Полутемная комната была куда больше обычной судовой каюты и вдобавок роскошно обставлена. В воздухе висел тяжелый аромат мускуса.
— Раз уж вы здесь, что ж не подойти ближе? — донесся до него голос плясуньи.
Теперь, когда его глаза привыкли к полумраку, он разглядел в глубине комнаты высокое ложе с приоткрытым красным пологом. Там возлежала, откинувшись на парчовую подушку, нагая Зумурруд. Она была не накрашена, а единственным украшением служили синие бусы в золотой филиграни.
Цзяо Тай подошел к девушке. От столь невероятной красоты у него перехватило дыхание и слова застряли в горле. Наконец он выдавил из себя:
— А где же тот изумруд?
— Дурачок, я ношу его, лишь когда танцую! А сейчас я только что искупалась. Тебе бы тоже не помешало, а то весь в поту. Вон там, за синей завесой.
Он осторожно пробрался между столиками и креслами, которыми был уставлен толстый ковер с густым ворсом. За синей занавесью оказалась маленькая, но изящная умывальня, отделанная красиво отполированным деревом. Цзяо Тай быстро разделся, присел у кадки с горячей водой и вымылся, черпая воду маленьким деревянным ведерком.

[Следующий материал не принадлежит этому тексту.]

Lemma lawful_FunctionAbiEntry : lawful serde_FunctionAbiEntry ok_FunctionAbiEntry.
Proof.
  intros [] (H1 & H2 & H3 & H4). 
  field lawful_String H1.
  field (lawful_vec _ _ lawful_TypedParameter) H2.
  field (lawful_vec _ _ lawful_TypedParameter) H3.
  field (lawful_option _ _ lawful_FunctionStateMutability) H4.
  apply coded_end.
Qed.

Definition ok_ContractClassAbiEntry (x : ContractClassAbiEntry) : Prop :=
  match x with
  | ContractClassAbiEntry_Event value => ok_EventAbiEntry value
  | ContractClassAbiEntry_Function value => ok_FunctionAbiEntry value
  | ContractClassAbiEntry_Constructor value => ok_FunctionAbiEntry value
  | ContractClassAbiEntry_L1Handler value => ok_FunctionAbiEntry value
  | ContractClassAbiEntry_Struct value => ok_StructAbiEntry value
  end.

Lemma lawful_ContractClassAbiEntry : lawful serde_ContractClassAbiEntry ok_ContractClassAbiEntry.
Proof.
  intros [value | value | value | value | value] Hx.
  - tag. field lawful_EventAbiEntry Hx. apply coded_end.
  - tag. field lawful_FunctionAbiEntry Hx. apply coded_end.
  - tag. field lawful_FunctionAbiEntry Hx. apply coded_end.
  - tag. field lawful_FunctionAbiEntry Hx. apply coded_end.
  - tag. field lawful_StructAbiEntry Hx. apply coded_end.
Qed.

(** Every level of the tree is bounded. *)
Fixpoint ok_NestedIntList (x : NestedIntList) : Prop :=
  match x with
  | NestedIntList_Leaf value => ok_usize value
  | NestedIntList_Node value =>
      zlength value < 2 ^ 64 /\
      (fix go l := match l with [] => True | y :: l' => ok_NestedIntList y /\ go l' end) value
  end.

(** Read with any fuel above the number of bytes. *)
Definition nested_coded (x : NestedIntList) : Prop :=
  exists bs, Forall is_byte bs /\ writes (serialize_NestedIntList x) bs /\
    forall fuel, (length bs < fuel)%nat -> reads (deserialize_NestedIntList fuel) bs x.

(** The children one after another. *)
Lemma nested_children l :
  Forall nested_coded l ->
  exists bs, Forall is_byte bs /\
    writes ((fix go l := match l with [] => ret tt | x :: l' => serialize_NestedIntList x ;! go l' end) l) bs /\
    forall fuel, (length bs < fuel)%nat -> reads (deserialize_n (deserialize_NestedIntList fuel) (length l)) bs l.
Proof.
  induction 1 as [|x l (b1 & Hb1 & Hw1 & Hr1) Hl (b2 & Hb2 & Hw2 & Hr2)].
  - exists []. split; [done|]. split; [apply writes_ret|]. intros fuel _. apply reads_ret.
  - exists (b1 ++ b2). split; [by apply Forall_app|]. split; [by apply writes_bind|].
    intros fuel Hf. rewrite length_app in Hf. cbn [deserialize_n length].
    eapply reads_bind; [apply Hr1; lia|]. intros rest.
    rewrite (bind_step _ _ _ _ _ (Hr2 fuel ltac:(lia) rest)). done.
Qed.

Lemma nested_leaf value : ok_usize value -> nested_coded (NestedIntList_Leaf value).
Proof.
  intros Hv. destruct (lawful_usize value Hv) as (bs & Hb & Hw & Hr). exists (0 :: bs).
  split; [by constructor|]. split.
  - apply (writes_bind _ _ [0] bs); [apply writes_all|]. intros out. cbn [serialize_NestedIntList].
    by rewrite (bind_step _ _ _ _ _ (Hw out)).
  - intros [|fuel] Hf; [lia|]. cbn [deserialize_NestedIntList]. apply (reads_bind _ _ [0] bs [0]); [by apply reads_exact|].
    intros rest. by rewrite (bind_step _ _ _ _ _ (Hr rest)).
Qed.

Lemma nested_node l : zlength l < 2 ^ 64 -> Forall nested_coded l -> nested_coded (NestedIntList_Node l).
Proof.
  intros Hlen Hl. destruct (nested_children l Hl) as (bs & Hb & Hw & Hr).
  assert (Hn : 0 <= zlength l < 2 ^ 64) by (unfold zlength in *; lia).
  exists ([1] ++ write_varint (zlength l) ++ bs). split.
  { constructor; [done|]. apply Forall_app. split; [by apply varint_bytes|done]. }
  split.
  - cbn [serialize_NestedIntList]. apply writes_bind; [apply writes_all|]. intros out. run_steps.
    rewrite (bind_step _ _ _ _ _ (writes_all (write_varint (zlength l)) out)), (bind_step _ _ _ _ _ (Hw _)).
    unfold ret. by rewrite app_assoc.
  - intros [|fuel] Hf; [lia|]. rewrite !length_app in Hf. cbn [deserialize_NestedIntList].
    eapply reads_bind; [by apply reads_exact|]. eapply reads_bind.
    + apply reads_with. intros rest. by apply varint_roundtrip.
    + intros rest. unfold zlength. rewrite Nat2Z.id. by rewrite (bind_step _ _ _ _ _ (Hr fuel ltac:(cbn in Hf; lia) rest)).
Qed.

Lemma nested_all : forall x, ok_NestedIntList x -> nested_coded x.
Proof.
  fix IH 1. intros [value|l].
  - apply nested_leaf.
  - intros [Hlen Hl]. apply nested_node; [exact Hlen|].
    induction l as [|x l IHl]; [constructor|]. destruct Hl as [Hx Hl].
    constructor; [apply IH; exact Hx|apply IHl; [unfold zlength in *; cbn [length] in Hlen; lia|exact Hl]].
Qed.

Lemma lawful_NestedIntList : lawful serde_NestedIntList ok_NestedIntList.
Proof.
  intros x Hx. destruct (nested_all x Hx) as (bs & Hb & Hw & Hr). exists bs. split; [done|]. split; [done|].
  intros rest. cbn [deserialize_from serde_NestedIntList]. apply Hr. rewrite length_app. lia.
Qed.

Definition ok_CasmContractClass (x : CasmContractClass) : Prop :=
  ok_BigUint (CasmContractClass_prime x) /\
  ok_String (CasmContractClass_compiler_version x) /\
  (ok_vec ok_BigUintAsHex) (CasmContractClass_bytecode x) /\
  (ok_option ok_NestedIntList) (CasmContractClass_bytecode_segment_lengths x) /\
  (ok_vec (ok_pair ok_usize (ok_vec ok_Hint))) (CasmContractClass_hints x) /\
  (ok_option (ok_vec (ok_pair ok_usize (ok_vec ok_String)))) (CasmContractClass_pythonic_hints x) /\
  ok_CasmContractEntryPoints (CasmContractClass_entry_points_by_type x) /\
  small (write_CasmContractClass x).

Lemma lawful_CasmContractClass : lawful serde_CasmContractClass ok_CasmContractClass.
Proof.
  intros [] (H1 & H2 & H3 & H4 & H5 & H6 & H7 & Hs). apply coded_compressed; [|exact Hs].
  field lawful_BigUint H1.
  field lawful_String H2.
  field (lawful_vec _ _ lawful_BigUintAsHex) H3.
  field (lawful_option _ _ lawful_NestedIntList) H4.
  field (lawful_vec _ _ (lawful_pair _ _ _ _ lawful_usize (lawful_vec _ _ lawful_Hint))) H5.
  field (lawful_option _ _ (lawful_vec _ _ (lawful_pair _ _ _ _ lawful_usize (lawful_vec _ _ lawful_String)))) H6.
  field lawful_CasmContractEntryPoints H7.
  apply coded_end.
Qed.

Definition ok_ThinStateDiff (x : ThinStateDiff) : Prop :=
  (ok_indexmap ok_PatriciaKey ok_ClassHash) (ThinStateDiff_deployed_contracts x) /\
  (ok_indexmap ok_PatriciaKey (ok_indexmap ok_PatriciaKey ok_Felt)) (ThinStateDiff_storage_diffs x) /\
  (ok_indexmap ok_ClassHash ok_CompiledClassHash) (ThinStateDiff_declared_classes x) /\
  (ok_vec ok_ClassHash) (ThinStateDiff_deprecated_declared_classes x) /\
  (ok_indexmap ok_PatriciaKey ok_Nonce) (ThinStateDiff_nonces x) /\
  (ok_indexmap ok_PatriciaKey ok_ClassHash) (ThinStateDiff_replaced_classes x) /\
  small (write_ThinStateDiff x).

Lemma lawful_ThinStateDiff : lawful serde_ThinStateDiff ok_ThinStateDiff.
Proof.
  intros [] (H1 & H2 & H3 & H4 & H5 & H6 & Hs). apply coded_compressed; [|exact Hs].
  field (lawful_indexmap _ _ _ _ lawful_PatriciaKey lawful_ClassHash) H1.
  field (lawful_indexmap _ _ _ _ lawful_PatriciaKey (lawful_indexmap _ _ _ _ lawful_PatriciaKey lawful_Felt)) H2.
  field (lawful_indexmap _ _ _ _ lawful_ClassHash lawful_CompiledClassHash) H3.
  field (lawful_vec _ _ lawful_ClassHash) H4.
  field (lawful_indexmap _ _ _ _ lawful_PatriciaKey lawful_Nonce) H5.
  field (lawful_indexmap _ _ _ _ lawful_PatriciaKey lawful_ClassHash) H6.
  apply coded_end.
Qed.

Вытираясь подкладкой собственного платья, он заметил на туалетном столике коробку с лакричными палочками. Он взял одну, пожевал, придавая кончику нужную форму, и тщательно почистил зубы. Затем он повесил платье и защитный жилет на бамбуковую вешалку и, поигрывая мышцами испещренного шрамами обнаженного торса, вернулся в комнату в одних мешковатых штанах. Пододвинув кресло к ложу, он буркнул:
— Как видишь, я принял твое вчерашнее приглашение.

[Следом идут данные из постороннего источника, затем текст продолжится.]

Definition convert_deploy_account_v1 (tx : IntermediateDeployAccountTransaction) : Convert DeployAccountTransactionV1 :=
  let! max_fee := required (IntermediateDeployAccount_transaction_hash tx) (IntermediateDeployAccount_max_fee tx) in
  ret {|
    DeployAccountTransactionV1_max_fee := max_fee;
    DeployAccountTransactionV1_signature := IntermediateDeployAccount_signature tx;
    DeployAccountTransactionV1_nonce := IntermediateDeployAccount_nonce tx;
    DeployAccountTransactionV1_class_hash := IntermediateDeployAccount_class_hash tx;
    DeployAccountTransactionV1_contract_address_salt := IntermediateDeployAccount_contract_address_salt tx;
    DeployAccountTransactionV1_constructor_calldata := IntermediateDeployAccount_constructor_calldata tx
  |}.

— И ждать, конечно, не заставил, — язвительно произнесла она. — Хотя ты поступил мудро, выбрав столь ранее утро, ибо лишь в это время я имею возможность принимать гостей.
— Почему?
— Да потому, друг мой, что я не обычная куртизанка. Какими бы оскорблениями ни осыпал меня этот мерзавец Мансур, я не продаюсь, ибо у меня есть постоянный покровитель. Богатый, как можешь убедиться, — добавила она, обведя комнату широким взмахом округлой руки. — И он не жалует соперников.
— Я здесь по делу, — возразил Цзяо Тай. — Кто говорит, будто я соперник?
— Я говорю. — Она заложила руки за голову и грациозно потянулась. Затем зевнула и, подняв на него свои огромные глаза, раздраженно спросила: — Ну, и чего же ты ждешь? Или ты из тех зануд, что лезут сперва в календарь, чтобы выяснить, насколько благоприятен день и час?
Он встал и заключил ее податливое тело в объятия. Каких только женщин он не встречал за свою долгую жизнь, но лишь сейчас впервые ощутил, что эта любовь навсегда. Зумурруд заполнила собой то место в глубине его души, что всегда оставалось пустым, всколыхнув что-то такое, о чем он даже не подозревал, но теперь внезапно осознал как первопричину всего своего существа. Он знал, что не сможет жить без этой женщины, — и даже не удивился такому открытию.
Потом они наскоро вымылись вместе. Надев тонкий халат из голубой кисеи, она помогла одеться Цзяо Таю. Вскинула голову при виде утяжеленного железными пластинами жилета, но от замечаний воздержалась. Вернувшись в каюту, она указала ему на кресло у чайного столика из розового дерева и небрежно произнесла:
— Раз уж со всем остальным мы покончили, расскажи немного о себе. Времени у нас немного, ведь скоро явится горничная, а она обо всем доносит моему покровителю.